Verni’s scientific background has not only given him the depth of knowledge to craft the company’s patents, but it has also allowed him to effectively highlight the chemical and molecular nuances of Exondys 51 in litigation to fact-finders and US Patent and Trademark Office (USPTO) examiners. This led the team to succeed in their legal arguments and obtaining sought-after patents for drug candidates. “As we were developing and filing for FDA approval of our lead drug candidate, a competitor, BioMarin, had also filed a new drug application at the FDA,” Verni says. “During the same time, our patent estates were competing in parallel at the USPTO.”

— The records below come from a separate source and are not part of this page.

(* ===== verification/Mkfs.v ===== *)
(** mkfs.c: the program that builds the file system image.  The image is laid out
    as the kernel expects it, and the kernel reads back the files put into it. *)
From S2P Require Import Prelude Mem KState Spinlock Sched Sleeplock Layout Path Bio BioLaw Log LogLaw Services Fs Icache FsLaw FsSpec.

(** * The program *)

Abbreviation NINODES := 200 (only parsing).
Abbreviation nbitmap := (FSSIZE / (BSIZE * 8) + 1) (only parsing).
Abbreviation ninodeblocks := (NINODES / IPB + 1) (only parsing).
Definition nmeta : Z := 2 + LOGSIZE + ninodeblocks + nbitmap.

(** The superblock; [xint] and [xshort] write integers in the byte order of the
    target, as [le32] and [le16] do. *)
Definition mk_sb : superblock :=
  mkSb FSSIZE (FSSIZE - nmeta) NINODES LOGSIZE 2 (2 + LOGSIZE) (2 + LOGSIZE + ninodeblocks).
Definition sb_bytes (sb : superblock) : list Z :=
  concat (le32 <$> [sb_size sb; sb_nblocks sb; sb_ninodes sb; sb_nlog sb; sb_logstart sb; sb_inodestart sb; sb_bmapstart sb]).

(** The image file, its length in sectors, and the counters. *)
Record mst := mkMst {
  m_disk : disk;
  m_len : Z;
  m_inode : Z;  (* freeinode *)
  m_block : Z;  (* freeblock *)
}.
(** The image after [open] with O_TRUNC; a gap left by a write past the end reads as zeros. *)
Definition mst0 : mst := mkMst (λ _, zeros) 0 1 nmeta.

Definition wsect (sec : Z) (buf : list Z) : M mst unit :=
  modify (λ s, mkMst (dupd sec buf (m_disk s)) (Z.max (m_len s) (sec + 1)) (m_inode s) (m_block s)).
(** A read past the end of the image is short, and the program exits. *)
Definition rsect (sec : Z) : M mst (list Z) :=
  n <- gets m_len ;;
  if sec <? n then gets (λ s, m_disk s sec) else panic "read".

Definition winode (inum : Z) (x : inode) : M mst unit :=
  let bn := IBLOCK inum mk_sb in
  buf <- rsect bn ;;
  wsect bn (put_dinode (dip_off inum) x buf).
Definition rinode (inum : Z) : M mst inode :=
  buf <- rsect (IBLOCK inum mk_sb) ;;
  ret (load_dinode (dip_off inum) buf inode0).

Definition mkfs_ialloc (type : Z) : M mst Z :=
  inum <- gets m_inode ;;
  modify (λ s, mkMst (m_disk s) (m_len s) (u32 (inum + 1)) (m_block s)) ;;;
  winode inum (mkInode 0 0 0 0 type 0 0 1 0 (replicate (S NDIRECT) 0)) ;;;
  ret inum.

Definition set_bits (used : Z) : list Z :=
  foldl (λ buf i, set_byte i (Z.lor (bit_byte i buf) (bit_mask i)) buf) zeros (seqZ 0 used).
Definition mkfs_balloc (used : Z) : M mst unit :=
  if used <? BSIZE * 8 then wsect (sb_bmapstart mk_sb) (set_bits used) else panic "used < BSIZE*8".

(** [freeblock++] *)
Definition next_block : M mst Z :=
  b <- gets m_block ;;
  modify (λ s, mkMst (m_disk s) (m_len s) (m_inode s) (u32 (b + 1))) ;;;
  ret b.

(** The block of [fbn], given to the file if it has none. *)
Definition addr_block (k : nat) (din : inode) : M mst inode :=
  if i_addrs din !!! k =? 0 then
    b <- next_block ;; ret (set_i_addrs (<[k := b]> (i_addrs din)) din)
  else ret din.
Definition iappend_block (fbn : Z) (din : inode) : M mst (inode * Z) :=
  if fbn <? Z.of_nat NDIRECT then
    din' <- addr_block (Z.to_nat fbn) din ;;
    ret (din', i_addrs din' !!! Z.to_nat fbn)
  else
    din' <- addr_block NDIRECT din ;;
    let a := i_addrs din' !!! NDIRECT in
    let e := Z.to_nat (4 * (fbn - Z.of_nat NDIRECT)) in
    ind <- rsect a ;;
    if word e ind =? 0 then
      b <- next_block ;;
      wsect a (put_word e b ind) ;;;
      ret (din', u32 b)
    else ret (din', word e ind).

Although the drug candidates were both aimed at treating Duchenne muscular dystrophy through a process called exon skipping, Verni was able to show that Sarepta’s drug differed significantly from BioMarin’s. “We were in a horse race at both the FDA and the patent office, and the FDA ended up not approving BioMarin’s application,” he says.

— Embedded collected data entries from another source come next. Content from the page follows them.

Lemma image_inode inum : 1 ≤ inum < len inp + 2 → ∃ t sz c, holds_file D inum t sz c ∧ (t = T_DIR → inum = ROOTINO) ∧ t ≠ 0.
Proof.
  intros Hi. destruct (decide (inum = ROOTINO)) as [->|Hne]; [by eexists _, _, _; split; [apply (bt_root _ _ Hb)|]|].
  unfold ROOTINO in Hne. destruct (lookup_lt_is_Some_2 inp (Z.to_nat (inum - 2))) as [f Hf]; [lia|]. pose proof (bt_file _ _ Hb _ _ Hf) as H.
  replace (Z.of_nat (Z.to_nat (inum - 2)) + 2) with inum in H by lia. by eexists _, _, _.
Qed.

Lemma image_live inum : live mk_sb D inum ↔ 1 ≤ inum < len inp + 2.
Proof.
  pose proof (ft_count _ Hfit) as Hc. unfold live. change (sb_ninodes mk_sb) with 200. split.
  - intros [Hr Ht]. destruct (decide (inum < len inp + 2)); [lia|]. destruct Ht. apply (bt_unused _ _ Hb). lia.
  - intros Hi. split; [lia|]. destruct (image_inode inum Hi) as (t & sz & c & [H1 _ _ _ _] & _ & Ht). cbv zeta in H1. congruence.
Qed.

(** The image is a file system as [namex] needs it. *)
Lemma image_tree : map_ok FSSIZE mk_sb D → tree_ok FSSIZE mk_sb D.
Proof.
  intros Hmap. pose proof (ft_count _ Hfit) as Hc. split; [done|..].
  - intros inum Hl%image_live. destruct (image_inode inum Hl) as (t & sz & c & [H1 _ _ _ _] & _). cbv zeta in H1.
    assert (i_nlink (disk_inode mk_sb D inum) = 1) as -> by congruence. done.
  - intros inum Hl%image_live. destruct (image_inode inum Hl) as (t & sz & c & H & _). apply H.
  - intros inum Hl%image_live Ht. destruct (image_inode inum Hl) as (t & sz & c & [H1 _ _ _ _] & Hd & _). cbv zeta in H1.
    assert (inum = ROOTINO) as -> by (apply Hd; congruence). intros x. unfold x. split; [|split; [|split]].
    + rewrite root_size. change (MAXFILE * BSIZE) with 71680. unfold BSIZE. Z.div_mod_to_equations. lia.
    + rewrite root_size. unfold BSIZE, dirent_size. Z.div_mod_to_equations. lia.
    + apply (root_holes inp D Hfit Hb). done.
    + intros name n. unfold dir_map. destruct (dir_find D root name) as [j|] eqn:E; [|done]. cbn [fmap option_fmap option_map]. intros [= <-].
      destruct (root_find name j E) as (e & He & ->). pose proof (ents_inum _ _ _ He) as Hr. destruct (dirent_fields e.1 e.2) as [-> _]; [lia|].
      by apply image_live.
Qed.
(* ===== verification/Mp.v ===== *)
(** mp.c: the search for the MultiProcessor tables of the BIOS, and what mpinit reads
    from them. *)
From S2P Require Import Prelude Mem KState Kalloc.

Abbreviation NCPU := 8%nat (only parsing).

(** struct mp is 16 bytes, with physaddr at 4 and imcrp at 12; struct mpconf has a
    header of 44 bytes, with length at 4, version at 6 and lapicaddr at 36. *)
Abbreviation sizeof_mp := 16 (only parsing).
Abbreviation sizeof_mpconf := 44 (only parsing).

(** ismp, ncpu, the apicid of cpus[], ioapicid and lapic; and what was written to the
    I/O ports. *)
Record mpst := mkMp {
  mp_ismp : Z;
  mp_ncpu : nat;
  mp_apicids : list Z;
  mp_ioapicid : Z;
  mp_lapic : Z;
  mp_out : list (Z * Z);
}.

(** [sum] returns an uchar. *)
Definition sum (m : mem) (addr len : Z) : Z := u8 (foldl (λ acc i, s32 (acc + m (addr + i))) 0 (seqZ 0 len)).

(** The structure at [p] has the signature "_MP_" and its bytes add up to 0. *)
Definition is_mp (m : mem) (p : Z) : bool :=
  bool_decide (bytes m p 4 = [95; 77; 80; 95]) && (sum m p sizeof_mp =? 0).
(** [k] bounds the number of places. *)
Fixpoint mpsearch1_loop (k : nat) (m : mem) (p e : Z) : option Z :=
  match k with
  | O => None
  | S k' => if p <? e then if is_mp m p then Some p else mpsearch1_loop k' m (p + sizeof_mp) e else None
  end.
Definition mpsearch1 (m : mem) (a len : Z) : option Z :=
  let addr := P2V a in mpsearch1_loop (Z.to_nat (len / sizeof_mp + 1)) m addr (addr + len).

Definition mpsearch (m : mem) : option Z :=
  let bda := P2V 0x400 in
  let p := u32 (Z.shiftl (Z.lor (Z.shiftl (m (bda + 0x0F)) 8) (m (bda + 0x0E))) 4) in
  match (if negb (p =? 0) then mpsearch1 m p 1024
         else mpsearch1 m (u32 (u32 (Z.lor (Z.shiftl (m (bda + 0x14)) 8) (m (bda + 0x13)) * 1024) - 1024)) 1024) with
  | Some mp => Some mp
  | None => mpsearch1 m 0xF0000 0x10000
  end.

(** The floating pointer and the configuration table, signature "PCMP". *)
Definition mpconfig (m : mem) : option (Z * Z) :=
  match mpsearch m with
  | None => None
  | Some mp =>
    if load32 m (mp + 4) =? 0 then None
    else
      let conf := P2V (load32 m (mp + 4)) in
      if negb (bool_decide (bytes m conf 4 = [80; 67; 77; 80])) then None
      else if negb (m (conf + 6) =? 1) && negb (m (conf + 6) =? 4) then None
      else if negb (sum m conf (of_le (bytes m (conf + 4) 2)) =? 0) then None
      else Some (mp, conf)
  end.

(** The loop of mpinit over the entries.  In the default case [break] leaves the switch
    only: the loop goes on with the same entry. *)
Fixpoint mpinit_loop (fuel : nat) (m : mem) (p e : Z) : M mpst unit :=
  match fuel with
  | O => λ _, Fuel
  | S fuel' =>
    if p <? e then
      match m p with
      | 0 => (* MPPROC *)
        n <- gets mp_ncpu ;;
        when (n <? NCPU)%nat (modify (λ s, mkMp (mp_ismp s) (S n) (<[n := m (p + 1)]> (mp_apicids s)) (mp_ioapicid s) (mp_lapic s) (mp_out s))) ;;;
        mpinit_loop fuel' m (p + 20) e
      | 2 => (* MPIOAPIC *)
        modify (λ s, mkMp (mp_ismp s) (mp_ncpu s) (mp_apicids s) (m (p + 1)) (mp_lapic s) (mp_out s)) ;;;
        mpinit_loop fuel' m (p + 8) e
      | 1 | 3 | 4 => (* MPBUS, MPIOINTR, MPLINTR *)
        mpinit_loop fuel' m (p + 8) e
      | _ =>
        modify (λ s, mkMp 0 (mp_ncpu s) (mp_apicids s) (mp_ioapicid s) (mp_lapic s) (mp_out s)) ;;;
        mpinit_loop fuel' m p e
      end
    else ret tt
  end.

(** [inb port] is what the port reads as. *)
Definition mpinit (fuel : nat) (inb : Z → Z) (m : mem) : M mpst unit :=
  match mpconfig m with
  | None => ret tt
  | Some (mp, conf) =>
    modify (λ s, mkMp 1 (mp_ncpu s) (mp_apicids s) (mp_ioapicid s) (load32 m (conf + 36)) (mp_out s)) ;;;
    mpinit_loop fuel m (conf + sizeof_mpconf) (conf + of_le (bytes m (conf + 4) 2)) ;;;
    ismp <- gets mp_ismp ;;
    if ismp =? 0 then modify (λ s, mkMp 0 1 (mp_apicids s) 0 0 (mp_out s))
    else when (negb (m (mp + 12) =? 0))
      (modify (λ s, mkMp (mp_ismp s) (mp_ncpu s) (mp_apicids s) (mp_ioapicid s) (mp_lapic s)
                      (mp_out s ++ [(0x22, 0x70); (0x23, u8 (Z.lor (inb 0x23) 1))])))
  end.

(** * What is in the tables *)

Inductive mpentry :=
| EProc (apicid : Z) (rest : list Z)
| EIoapic (apicno : Z) (rest : list Z)
| EOther (type : Z) (rest : list Z).

Definition encode (e : mpentry) : list Z :=
  match e with EProc a r => 0 :: a :: r | EIoapic a r => 2 :: a :: r | EOther t r => t :: r end.
Definition entry_ok (e : mpentry) : Prop :=
  match e with
  | EProc _ r => length r = 18%nat
  | EIoapic _ r => length r = 6%nat
  | EOther t r => (t = 1 ∨ t = 3 ∨ t = 4) ∧ length r = 7%nat
  end.

(** The processors, and the last I/O APIC. *)
Definition procs (es : list mpentry) : list Z := es ≫= λ e, match e with EProc a _ => [a] | _ => [] end.
Definition ioapic_of (d : Z) (es : list mpentry) : Z := foldl (λ d e, match e with EIoapic a _ => a | _ => d end) d es.

(** [es] are the entries from [p] on. *)
Definition entries (m : mem) (p : Z) (es : list mpentry) : Prop :=
  Forall entry_ok es ∧ bytes m p (length (concat (encode <$> es))) = concat (encode <$> es).

Lemma entries_cons m p e es : entries m p (e :: es) →
  entry_ok e ∧ bytes m p (length (encode e)) = encode e ∧ entries m (p + Z.of_nat (length (encode e))) es.
Proof.
  intros [Hok Hb]. apply Forall_cons in Hok as [H1 H2]. cbn [fmap list_fmap concat] in Hb. rewrite length_app in Hb.
  rewrite bytes_app in Hb. apply app_inj_1 in Hb as [Hb1 Hb2]; [|apply length_bytes]. split; [done|]. split; [done|by split].
Qed.

(** The byte at an index of an entry. *)
Lemma bytes_byte m p l k v : bytes m p (length l) = l → l !! k = Some v → m (p + Z.of_nat k) = v.
Proof. intros Hb Hk. pose proof (lookup_lt_Some _ _ _ Hk) as Hlt. rewrite <- Hb, bytes_lookup in Hk by done. congruence. Qed.

(** One entry. *)
Definition read_entry (e : mpentry) (s : mpst) : mpst :=
  match e with
  | EProc a _ => if (mp_ncpu s <? NCPU)%nat then mkMp (mp_ismp s) (S (mp_ncpu s)) (<[mp_ncpu s := a]> (mp_apicids s)) (mp_ioapicid s) (mp_lapic s) (mp_out s) else s
  | EIoapic a _ => mkMp (mp_ismp s) (mp_ncpu s) (mp_apicids s) a (mp_lapic s) (mp_out s)
  | EOther _ _ => s
  end.

Lemma loop_entry fuel m p e en s : p < e → entry_ok en → bytes m p (length (encode en)) = encode en →
  mpinit_loop (S fuel) m p e s = mpinit_loop fuel m (p + Z.of_nat (length (encode en))) e (read_entry en s).
Proof.
  intros Hlt Hok Hb. cbn [mpinit_loop]. destruct (Z.ltb_spec p e); [|lia].
  assert (∀ k v, encode en !! k = Some v → m (p + Z.of_nat k) = v) as Hk by (intros; by eapply bytes_byte).
  destruct en as [a r|a r|t r]; cbn [entry_ok encode length] in *.
  - pose proof (Hk 0%nat 0 eq_refl) as E0. pose proof (Hk 1%nat a eq_refl) as E1. change (Z.of_nat 1) with 1 in E1. rewrite Z.add_0_r in E0. rewrite E0, Hok. mstep. rewrite E1.
    cbn [read_entry]. destruct (mp_ncpu s <? NCPU)%nat; done.
  - pose proof (Hk 0%nat 2 eq_refl) as E0. pose proof (Hk 1%nat a eq_refl) as E1. change (Z.of_nat 1) with 1 in E1. rewrite Z.add_0_r in E0. rewrite E0, Hok. mstep. by rewrite E1.
  - pose proof (Hk 0%nat t eq_refl) as E0. rewrite Z.add_0_r in E0. destruct Hok as [Ht Hl]. rewrite E0, Hl. by destruct Ht as [->|[->| ->]].
Qed.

At the same time, BioMarin was also seeking to lay claim to certain aspects of Sarepta’s drug treatment in the patent sphere, an effort that the USPTO ultimately ruled in Sarepta’s favor on the substantive issues. The rulings are currently on appeal. Because of this, Verni explains that one of his objectives is to be sensitive to the needs of the patient community. “The patients don’t want to be denied treatment due to a patent matter,” he says. “At the end of the day, we’re a drug company and our mission is to provide drugs to patients who need them. My role is to do whatever it takes in accordance with the law to accomplish that in the most effective way possible.”
The law constantly changes, and according to Verni, it tends to follow advances in technology rather than define them. “What we, as IP attorneys, need to do is manage that change and, frankly, to advocate for change where it’s needed,” Verni explains. “The high-tech, pharmaceutical, and biotechnology industries don’t always side the same way on issues. The best thing we can do is to be mindful of that and raise our voices as issues come up in legislation.”
Of course, the reason for all of this is to have the most positive impact on the lives of patients. “During the FDA approval process for Exondys 51, there was an advisory meeting that was open to the public, where, for over three hours, we heard from fifty-two different people and groups speaking about our drug candidate,” Verni recalls. “This was a combination of patients, families, and experts who had dedicated their lives to the drug hunt for Duchenne. It was really humanizing to hear their stories. It’s very gratifying to be part of a company that is doing something so meaningful for patients and their families.”